▶ What the task asks
Return, in their exact form, the lines that lie between the start of the data below and the line containing "if denom =? 0 then fail DivisionByZero", with both ends included.

[Saved data entries]

· · ·

(* ===== verification/PlatformDarwin.v ===== *)
(** Time and polling on macOS: src/src/platform_darwin.c, over select(2) and
    the Mach clock. [hs_darwin_version] is in Platform. *)

From S2P Require Import Prelude Common State Posix Platform.

Class Mach (W : Type) := {
  (** [mach_timebase_info]: numerator and denominator *)
  mach_timebase_info : sysc W (Z * Z);
  mach_absolute_time : sysc W Z;
  (** [select(FD_SETSIZE, &fds, NULL, NULL, timeout)]: the result and the set
      that is left; the timeout is in seconds and microseconds *)
  select : list Z -> option (Z * Z) -> sysc W (sys (Z * list Z))
}.

Definition FD_SETSIZE : Z := 1024.

(** "%d" of an [int] *)
Definition print_d (n : Z) : string :=
  if n <? 0 then "-" +:+ Cstring.print_u (- n) else Cstring.print_u n.

Section PlatformDarwin.
Context {W : Type} `{Posix W} `{Mach W}.
Variable fuel : nat.

Definition hs_millis : M (st W) Z :=
  let* numer := load_static "tb.numer" in
  (if numer =? 0 then
     let* tb := os mach_timebase_info in
     store_static "tb.numer" tb.1 ;;;
     store_static "tb.denom" tb.2
   else ret tt) ;;;
  let* t := os mach_absolute_time in
  let* numer := load_static "tb.numer" in
  let* denom := load_static "tb.denom" in
  if denom =? 0 then fail DivisionByZero
  else ret (u64 (u64 t * u32 numer) / u32 denom / 1000000).

(** The loop that fills [fds], from [i] with [n] iterations left: the set, or
    the descriptor that does not fit. [FD_SET] of a negative descriptor is
    outside the array of the set. *)
Fixpoint select_fill (set : hs_descriptor_set) (i : Z) (n : nat) (fds : list Z)
    : M (st W) (list Z + Z) :=
  match n with
  | O => ret (inl fds)
  | S n =>
      let* desc := arr_get (ds_desc set) i in
      if FD_SETSIZE <=? desc then ret (inr desc)
      else if desc <? 0 then fail OutOfBounds
      else select_fill set (i + 1) n (desc :: fds)
  end.

(** One iteration of [restart:]. *)
Definition select_once (fds : list Z) (timeout start : Z) : M (st W) (sys (Z * list Z)) :=
  if 0 <=? timeout then
    let* adjusted_timeout := hs_adjust_timeout hs_millis timeout start in
    os (select fds (Some (Z.quot adjusted_timeout 1000, Z.rem adjusted_timeout 1000 * 1000)))
  else os (select fds None).

(** The loop that looks for the first descriptor that is set. *)
Fixpoint select_scan (set : hs_descriptor_set) (fds : list Z) (i : Z) (n : nat) : M (st W) Z :=
  match n with
  | O => fail AssertFailed
  | S n =>
      let* desc := arr_get (ds_desc set) i in
      if bool_decide (desc ∈ fds) then arr_get (ds_id set) i
      else select_scan set fds (i + 1) n
  end.

Definition hs_poll (set : hs_descriptor_set) (timeout : Z) : M (st W) Z :=
  assert_ (negb (ds_count set =? 0)) ;;;
  assert_ (ds_count set <=? 64) ;;;
  let* filled := select_fill set 0 (Z.to_nat (ds_count set)) [] in
  match filled with
  | inr desc =>
      error HS_ERROR_SYSTEM ("Cannot select() on file descriptor " +:+ print_d desc)
  | inl fds =>
      let* start := hs_millis in
      let* r := restart (select_once fds timeout start) fuel in
      match r with
      | Err e => error HS_ERROR_SYSTEM ("poll() failed: " +:+ strerror e)
      | Ok (r, fds) =>
          if r =? 0 then ret 0
          else select_scan set fds 0 (Z.to_nat (ds_count set))
      end
  end.
End PlatformDarwin.

(** * Properties *)

Section ClockProperties.
Context {W : Type} `{Posix W} `{Mach W}.

(** The static time base is not read yet, or it is what was read. *)
Definition timebase_ok (s : st W) : Prop :=
  static "tb.numer" s <> 0 -> static "tb.denom" s <> 0.

(** The documentation of the Mach clock: the denominator is positive, and the
    calls keep what [R] says of the system. *)
Record mach_documented (R : W -> W -> Prop) : Prop := {
  md_timebase : forall w n d w', mach_timebase_info w = ((n, d), w') -> 0 < d /\ R w w';
  md_time : forall w v w', mach_absolute_time w = (v, w') -> R w w'
}.

Lemma wp_mach_millis (R : W -> W -> Prop) `{!PreOrder R} (Q : Z -> st W -> Prop) s :
  mach_documented R -> timebase_ok s ->
  (forall v s', same_objects s s' -> timebase_ok s' -> R (s_world s) (s_world s') -> Q v s') ->
  wp hs_millis Q s.
Proof.
  intros Hm Hok HQ. unfold hs_millis, load_static. wp_step. eapply wp_intro; [done|].
  wp_step.
  eapply (wp_mono _ (fun _ s' => same_objects s s' /\ static "tb.denom" s' <> 0 /\
    R (s_world s) (s_world s'))).
  - destruct (Z.eqb_spec (static "tb.numer" s) 0); [|by wp_step; split_and!; auto].
    wp_step. apply wp_os. intros [n d] w Ew. wp_step. apply wp_modify. apply wp_modify.
    destruct (md_timebase _ Hm _ _ _ _ Ew) as (Hd & HR).
    split_and!; [done| |done]. unfold static. cbn. rewrite lookup_insert_eq. cbn. lia.
  - intros _ s1 (Ho & Hden & HR). wp_step. apply wp_os. intros v w Ew.
    apply (md_time _ Hm) in Ew.
    wp_step. eapply wp_intro; [done|]. wp_step. eapply wp_intro; [done|].
    change (static "tb.denom" (with_world (fun _ => w) s1)) with (static "tb.denom" s1).
    rewrite (proj2 (Z.eqb_neq _ _) Hden). wp_step.
    apply HQ; [done|by intros _|by transitivity (s_world s1)].
Qed.

(** [hs_adjust_timeout] over that clock: an infinite timeout stays so. *)
Lemma wp_mach_adjust (R : W -> W -> Prop) `{!PreOrder R} (Q : Z -> st W -> Prop) timeout start s :
  mach_documented R -> timebase_ok s ->
  (forall v s', same_objects s s' -> timebase_ok s' -> R (s_world s) (s_world s') ->
     (timeout < 0 -> v = -1) -> Q v s') ->
  wp (hs_adjust_timeout hs_millis timeout start) Q s.
Proof.
  intros Hm Hok HQ. unfold hs_adjust_timeout. destruct (Z.ltb_spec timeout 0).
  - wp_step. by apply HQ.
  - wp_step. eapply (wp_mach_millis R); [done..|]. intros now s' Ho Hok' HR.
    case_match; wp_step; apply HQ; by try lia.
Qed.
End ClockProperties.

Section SelectProperties.
Context {W : Type} `{Posix W} `{Mach W}.
Implicit Types (s : st W) (set : hs_descriptor_set).

(** [w'] comes after [w]: no more signals are to come. *)
Definition after (signals : W -> nat) (w w' : W) : Prop := (signals w' <= signals w)%nat.

#[local] Instance after_preorder signals : PreOrder (after signals).
Proof. unfold after. split; [by intros w|]. intros w1 w2 w3. lia. Qed.

(** The documentation of [select]: when the result is not 0, a descriptor of
    the set is left in it; finitely many signals come. *)
Record select_documented (signals : W -> nat) : Prop := {
  sd_kept : forall fds t w n kept w',
    select fds t w = (Ok (n, kept), w') -> n <> 0 -> Exists (.∈ kept) fds;
  sd_signals : forall fds t w w',
    select fds t w = (Err EINTR, w') -> (signals w' < signals w)%nat;
  sd_clock : mach_documented (after signals)
}.

(** The identifier of the first descriptor that is left. *)
Fixpoint first_kept (l : list (Z * Z)) (kept : list Z) : option Z :=
  match l with
  | [] => None
  | (desc, id) :: l => if bool_decide (desc ∈ kept) then Some id else first_kept l kept
  end.

Lemma first_kept_exists l kept : Exists (.∈ kept) l.*1 -> is_Some (first_kept l kept).
Proof.
  induction l as [|[desc id] l IH]; cbn; intros Hex; [by apply Exists_nil in Hex|].
  case_bool_decide; [done|]. apply IH. by apply Exists_cons in Hex as [?|?].
Qed.

(** The set that is filled, when every descriptor fits; otherwise the first
    that does not. *)
Lemma select_fill_eq set n (i : nat) fds s : ds_ok set ->
  Forall (fun desc => 0 <= desc) (elems set).*1 -> (i + n = Z.to_nat (ds_count set))%nat ->
  select_fill set (Z.of_nat i) n fds s =
    Done (match find (fun desc => FD_SETSIZE <=? desc) (drop i (elems set)).*1 with
          | Some desc => inr desc
          | None => inl (reverse (drop i (elems set)).*1 ++ fds)
          end, s).
Proof.
  intros Hok Hpos. revert i fds. induction n as [|n IH]; intros i fds Hi.
  - cbn. by rewrite drop_ge by (rewrite elems_length by done; lia).
  - destruct (elems_lookup set i Hok) as (desc & id & Ed & _ & Ee); [lia|].
    cbn [select_fill]. unfold bind at 1. rewrite (arr_get_eq _ _ _ _ Ed).
    rewrite (drop_S _ _ _ Ee). cbn [fmap list_fmap fst find].
    destruct (FD_SETSIZE <=? desc); [done|].
    rewrite Forall_forall in Hpos. rewrite (proj2 (Z.ltb_ge desc 0)).
    2: { apply Hpos, list_elem_of_fmap. exists (desc, id). split; [done|]. by eapply list_elem_of_lookup_2. }
    replace (Z.of_nat i + 1) with (Z.of_nat (S i)) by lia. rewrite IH by lia.
    case_match; [done|]. rewrite reverse_cons, <- app_assoc. done.
Qed.

Lemma select_scan_eq set kept n (i : nat) s id : ds_ok set ->
  (i + n = Z.to_nat (ds_count set))%nat ->
  first_kept (drop i (elems set)) kept = Some id ->
  select_scan set kept (Z.of_nat i) n s = Done (id, s).
Proof.
  intros Hok. revert i. induction n as [|n IH]; intros i Hi Hid.
  - rewrite drop_ge in Hid by (rewrite elems_length by done; lia). done.
  - destruct (elems_lookup set i Hok) as (desc & id_i & Ed & Ei & Ee); [lia|].
    rewrite (drop_S _ _ _ Ee) in Hid. cbn [first_kept] in Hid.
    cbn [select_scan]. unfold bind. rewrite (arr_get_eq _ _ _ _ Ed). case_bool_decide.
    + injection Hid as <-. by apply arr_get_eq.
    + replace (Z.of_nat i + 1) with (Z.of_nat (S i)) by lia. by apply IH; [lia|].
Qed.

(** The wait ends with the first [select] that is not interrupted; a negative
    timeout is no timeout. *)
Lemma wp_select_wait signals (Q : sys (Z * list Z) -> st W -> Prop) fuel fds timeout start s :
  select_documented signals -> timebase_ok s -> (signals (s_world s) < fuel)%nat ->
  (forall r t w s', select fds t w = (r, s_world s') -> r <> Err EINTR ->
     (timeout < 0 <-> t = None) -> same_objects s s' -> Q r s') ->
  wp (restart (select_once fds timeout start) fuel) Q s.
Proof.
  intros Hd Hok Hf HQ.
  apply (wp_restart signals) with (I := fun s' => same_objects s s' /\ timebase_ok s'); [|done|done].
  intros s1 [Ho1 Hok1].
  assert (Htail : forall t s2, same_objects s s2 -> timebase_ok s2 ->
    (signals (s_world s2) <= signals (s_world s1))%nat -> (timeout < 0 <-> t = None) ->
    wp (os (select fds t)) (fun r s' =>
      match r with
      | Err EINTR => (same_objects s s' /\ timebase_ok s') /\
          (signals (s_world s') < signals (s_world s1))%nat
      | _ => Q r s'
      end) s2).
  { intros t s2 Ho2 Hok2 Hle Ht. apply wp_os. intros r w E.
    destruct r as [a|[]]; try (eapply HQ; [exact E|discriminate|done|done]).
    split; [done|]. apply (sd_signals _ Hd) in E. cbn. lia. }
  unfold select_once. destruct (Z.leb_spec 0 timeout).
  - wp_step. eapply (wp_mach_adjust (after signals)); [apply Hd|done|].
    intros v s2 Ho2 Hok2 Hle _. apply Htail; [by eapply same_objects_trans|done|done|].
    split; [lia|discriminate].
  - by apply Htail.
Qed.

(** [hs_poll] of macOS. A descriptor [select] has no room for is an error
    before any call. Otherwise the function returns (interrupted calls are
    restarted, and the last [assert] is not reached) with the outcome of the
    first [select] that was not interrupted: 0 for a timeout,
    [HS_ERROR_SYSTEM] for an error, and otherwise the identifier of the first
    descriptor left in the set. *)
Theorem darwin_poll_returns_first_kept signals fuel set timeout s :
  select_documented signals -> timebase_ok s -> (signals (s_world s) < fuel)%nat ->
  ds_ok set -> 0 < ds_count set -> Forall (fun desc => 0 <= desc) (elems set).*1 ->
  exists r s', hs_poll fuel set timeout s = Done (r, s') /\ same_objects s s' /\
    match find (fun desc => FD_SETSIZE <=? desc) (elems set).*1 with
    | Some _ => r = HS_ERROR_SYSTEM /\ s_world s' = s_world s
    | None => exists res t w,
        select (reverse (elems set).*1) t w = (res, s_world s') /\
        (timeout < 0 <-> t = None) /\
        match res with
        | Err e => e <> EINTR /\ r = HS_ERROR_SYSTEM
        | Ok (n, kept) => if n =? 0 then r = 0 else first_kept (elems set) kept = Some r
        end
    end.
Proof.
  intros Hd Htb Hf Hok Hpos Hdesc. apply wp_inv.
  unfold hs_poll. pose proof Hok as (Hcnt & _ & _). unfold DESC_MAX in Hcnt.
  wp_step. apply wp_assert; [apply negb_true_iff, Z.eqb_neq; lia|].
  wp_step. apply wp_assert; [apply Z.leb_le; lia|].
  wp_step. eapply wp_intro; [apply (select_fill_eq set _ 0); [done|done|lia]|].
  rewrite drop_0, app_nil_r. destruct (find _ _) as [desc|]; [by apply wp_error|].
  wp_step. eapply (wp_mach_millis (after signals)); [apply Hd|done|].
  intros start s1 Ho1 Hok1 Hle1. wp_step.
  eapply (wp_select_wait signals); [done|done|unfold after in *; lia|].
  intros res t w s2 E Hne Ht Ho2. pose proof (same_objects_trans _ _ _ Ho1 Ho2) as Ho.
  destruct res as [[n kept]|e].
  - destruct (Z.eqb_spec n 0) as [->|E0].
    + wp_step. split; [done|]. eexists _, t, w. by split_and!.
    + destruct (first_kept_exists (elems set) kept) as [id Hid].
      { apply (sd_kept _ Hd _ _ _ _ _ _ E) in E0. rewrite Exists_exists in *.
        destruct E0 as (x & Hx & ?). exists x. by rewrite elem_of_reverse in Hx. }
      eapply wp_intro; [apply (select_scan_eq set kept _ 0 _ id); [done|lia|by rewrite drop_0]|].
      split; [done|]. eexists _, t, w. split_and!; [done|by apply Ht..|].
      cbn beta iota. by rewrite (proj2 (Z.eqb_neq _ _) E0).
  - apply wp_error. split; [done|]. exists (Err e), t, w.
    split_and!; [done|by apply Ht..|by intros ->|done].
Qed.
End SelectProperties.

(** A scripted [select]: the descriptors of the next result that are in the set
    are left. *)
#[export] Instance script_mach : Mach script := {|
  mach_timebase_info w := ((125, 3), w);
  mach_absolute_time w := (0, w);
  select fds _ w :=
    (match default (Ok []) (head (sc_poll w)) with
     | Ok ready => let kept := filter (.∈ ready) fds in Ok (Z.of_nat (length kept), kept)
     | Err e => Err e
     end,
     Script (sc_malloc w) (sc_clock w) (tail (sc_poll w)) (sc_open w) (sc_read w) (sc_write w)
       (sc_feature w) (sc_log w))
|}.

Lemma script_select_documented : select_documented script_signals.
Proof.
  split.
  - intros fds t w n kept w' E Hn. cbn in E. destruct (default _ _) as [ready|]; [|done].
    injection E as <- <- <-. destruct (filter (.∈ ready) fds) as [|x kept] eqn:Ef; [done|].
    apply Exists_exists. exists x. split; [|left].
    assert (x ∈ filter (.∈ ready) fds) as Hx by (rewrite Ef; left).
    by apply list_elem_of_filter in Hx as [_ Hx].
  - intros fds t w w' E. cbn in E. unfold script_signals.
    destruct (sc_poll w) as [|[ready|e] l] eqn:Ep; cbn in E; try done.
    injection E as -> <-. cbn. rewrite ?Ep. cbn. lia.
  - split; [intros w n d w' [= <- <- <-]; split; [done|unfold after; lia]|intros w v w' [= <- <-]; unfold after; lia].
Qed.

(** Interrupted once, then the second descriptor is left. *)
Lemma darwin_poll_returns_first_kept_witness :
  exists r s', hs_poll 5 demo_set 100
      (scripted (Script [] [] [Err EINTR; Ok [6]] [] [] [] [] [])) = Done (r, s') /\ r = 2.
Proof.
  destruct (darwin_poll_returns_first_kept script_signals 5 demo_set 100
    (scripted (Script [] [] [Err EINTR; Ok [6]] [] [] [] [] [])) script_select_documented)
    as (r & s' & E & _); [by intros []|vm_compute; lia|by split_and!|done|by repeat constructor|].
  exists r, s'. split; [exact E|]. vm_compute in E. by injection E as <-.
Defined.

· · ·

▶ Task solution
(* ===== verification/PlatformDarwin.v ===== *)
(** Time and polling on macOS: src/src/platform_darwin.c, over select(2) and
    the Mach clock. [hs_darwin_version] is in Platform. *)

From S2P Require Import Prelude Common State Posix Platform.

Class Mach (W : Type) := {
  (** [mach_timebase_info]: numerator and denominator *)
  mach_timebase_info : sysc W (Z * Z);
  mach_absolute_time : sysc W Z;
  (** [select(FD_SETSIZE, &fds, NULL, NULL, timeout)]: the result and the set
      that is left; the timeout is in seconds and microseconds *)
  select : list Z -> option (Z * Z) -> sysc W (sys (Z * list Z))
}.

Definition FD_SETSIZE : Z := 1024.

(** "%d" of an [int] *)
Definition print_d (n : Z) : string :=
  if n <? 0 then "-" +:+ Cstring.print_u (- n) else Cstring.print_u n.

Section PlatformDarwin.
Context {W : Type} `{Posix W} `{Mach W}.
Variable fuel : nat.

Definition hs_millis : M (st W) Z :=
  let* numer := load_static "tb.numer" in
  (if numer =? 0 then
     let* tb := os mach_timebase_info in
     store_static "tb.numer" tb.1 ;;;
     store_static "tb.denom" tb.2
   else ret tt) ;;;
  let* t := os mach_absolute_time in
  let* numer := load_static "tb.numer" in
  let* denom := load_static "tb.denom" in
  if denom =? 0 then fail DivisionByZero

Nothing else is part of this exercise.